Show Notes

88 - Chrome Exploits and a Firefox Update Bug

There was a heap overflow due to a signedness issue in the code processing update MAR packages. This vulnerability happened after the package’s signature was verified.

The Problem was that for mar_insert_item the namelen variaible (the length of the name character array) was a signed int that passed into a memcpy call to copy namelen+1 bytes from name. Unfortunately, memcpy expects an unsigned long value, so the integer will be sign extended to the appropiate size. Normally this wouldn’t be a problem but by providing a name/namelen of INT_MAX length, the +1 will overflow into the sign bit so when extended on the way to memcpy it will become a value significantly larger than expected. Resulting in a memcpy well beyond the expected bounds.

First a bit of background terminology as I understand it. Not being familiar with v8 there are likely some subtleties I am missing.

map - Maps in the context of v8 represent the memory layout of an object and are used when optimizing property access code. Multiple objects can share the same map if they have the same memory layout.

When the memory layout of an object changes such as by assigning a value to a new property then a transition is added to the map. When there is a transition it is considered an unstable map, and a stable map is a map without any transition. If, when the new property is added, a transition already exists (so the map was already unstable) the transition will be followed and it will become a stable map.

And so, with this in mind, a lot of optimized code will depend on the fact that a map cannot change without either reassigning a variaible (such as by giving it a new map all together) or by making the map unstable.

Which is where we hit the bug. When Turbofan optimizes code for storing global properties (global vars are properties of the global object) with the kConstantType attribute it will deoptimize when the property is reassigned through the generic path, or if the inserted CheckMaps call fails which ensures the map is the expected map.

Specifically if optimized while the expected map is unstable, then a DependOnStableMap will not be used to trigger a deoptimization when the map becomes unstable.

This allows for an interesting type confusion using two functions optimized at different times relying on different maps of the same object:

  1. Optimize a store/assignment on the global property while its map is unstable.
    function store(y) {
      x = y;
  2. Add a new property to that global so that it recieves a new map.
    x.newProp = 1
  3. Optimize a load/access on the newly created property. This optimized load will be compiled assuming that x has the new map with newProp as a property.
    function load() {
      return x.newProp;
  4. Use the optimized store to store an object with the old map back to the global property (x in the example). This won’t cause a deoptimization because its the expected map type.
  5. The next time the optimized load is used, there will be a type confusion.


Exploitation took advantage of creating a confusion between two different types of Javascript arrays, one of SMI objects (elements are 4 bytes) and a double array (elements are 8 bytes). This give relative out-of-bounds read and write primitives and the address calculations for each index will be off. Once the read and write primitives are obtained a known technique to disable W^X was used for code execution.
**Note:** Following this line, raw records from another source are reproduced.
(** * The tag store of graph/tags.go

    A shallow embedding of the reference store ([TagStore]) and of its
    pull/push pools, followed by the properties the specification states
    about them.

    Go maps are [gmap]s.  The persistence file and the outcome of writing
    it are explicit components of the state ([World]).  Code of other
    packages that tags.go calls (registry, parsers, utils, the image
    graph) and the iteration order of Go's [range] over a map are
    collected in an environment record ([Env]); theorems hold for every
    environment, closed examples use [demo.env]. *)

From stdpp Require Import gmap strings list fin_maps sorting.
From Stdlib Require Import Ascii String.

Open Scope string_scope.

(** ** Go library functions on strings *)

Module strings.

(** [strings.HasPrefix(s, prefix)] *)
Definition HasPrefix (s pre : string) : bool := String.prefix pre s.

(** [strings.Contains(s, sep)] for a one-byte separator. *)
Fixpoint Contains (s : string) (c : ascii) : bool :=
  match s with
  | EmptyString => false
  | String a s' => if Ascii.eqb a c then true else Contains s' c
  end.

(** [strings.Split(s, sep)] for a one-byte separator: every field
    between separators, empty ones included. *)
Fixpoint Split (s : string) (c : ascii) : list string :=
  match s with
  | EmptyString => [EmptyString]
  | String a s' =>
      if Ascii.eqb a c then EmptyString :: Split s' c
      else match Split s' c with
           | h :: t => String a h :: t
           | [] => [String a EmptyString]
           end
  end.

(** [strings.SplitN(s, sep, 2)]: cut at the first separator only. *)
Fixpoint SplitN2 (s : string) (c : ascii) : list string :=
  match s with
  | EmptyString => [EmptyString]
  | String a s' =>
      if Ascii.eqb a c then [EmptyString; s']
      else match SplitN2 s' c with
           | h :: t => String a h :: t
           | [] => [String a EmptyString]
           end
  end.

(** [strings.ToLower] on ASCII letters. *)
Definition lower_ascii (a : ascii) : ascii :=
  let n := nat_of_ascii a in
  if (65 <=? n)%nat && (n <=? 90)%nat then ascii_of_nat (n + 32) else a.

Fixpoint ToLower (s : string) : string :=
  match s with
  | EmptyString => EmptyString
  | String a s' => String (lower_ascii a) (ToLower s')
  end.

End strings.

(** [sort.Strings]: ascending byte-wise order.  Equal strings are
    indistinguishable, so every sorting algorithm computes the same list. *)
Definition string_le (a b : string) : Prop := String.leb a b = true.

#[local] Instance string_le_dec a b : Decision (string_le a b) :=
  decide (String.leb a b = true).

Definition sort_Strings (l : list string) : list string :=
  merge_sort string_le l.

(** ** Data model *)

(** [type Repository map[string]string]: reference key (tag or digest) to
    image ID. *)
Abbreviation Repository := (gmap string string).

(** [map[string]Repository], the type of [TagStore.Repositories]. *)
Abbreviation RepoMap := (gmap string (gmap string string)).

(** [image.Image]; only the [ID] field is read by tags.go. *)
Record Image := { ID : string }.

Definition DEFAULTTAG : string := "latest".

(** Every [fmt.Errorf] / [errors.New] site of tags.go is a constructor;
    [ErrExternal] stands for an error value produced outside tags.go (the
    operating system, encoding/json, the image graph). *)
Inductive error : Type :=
| ErrExternal (msg : string)
| ErrNoSuchReference (repoName ref : string)
| ErrNoSuchRepository (repoName : string)
| ErrConflictTag (tag old : string)
| ErrConflictDigest (digest oldID : string)
| ErrRepoNameEmpty
| ErrScratchReserved
| ErrTagNameEmpty
| ErrIllegalTagName (name : string)
| ErrDigestEmpty
| ErrIllegalDigest (dgst : string)
| ErrPullInProgress (key : string)
| ErrPushInProgress (key : string)
| ErrUnknownPoolType.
There is a use-after-free on Chrome for Android when fetching credit card details to autofill. This vulnerability does require the victim have credit card details saved by Chrome.

It all centralizes around the Java class InternalAuthenticator a method is called on this class (which one depends on the action being performed) that will store a callback to the native internal authenticator as a Java lambda. this native internal authenticator will normally hold a shared reference to the Java InternalAuthenticator and destroy it when it is destroyed. The problem is that the Java lambda will also hold a reference to the InternalAuthenticator.

So even once the native authenticator has been freed and the Java lambda will be keeping the InternalAuthenicator alive with its pointer to the native internal one pointing to a freed object. When the callback is finally invoked, a use-after-free occures.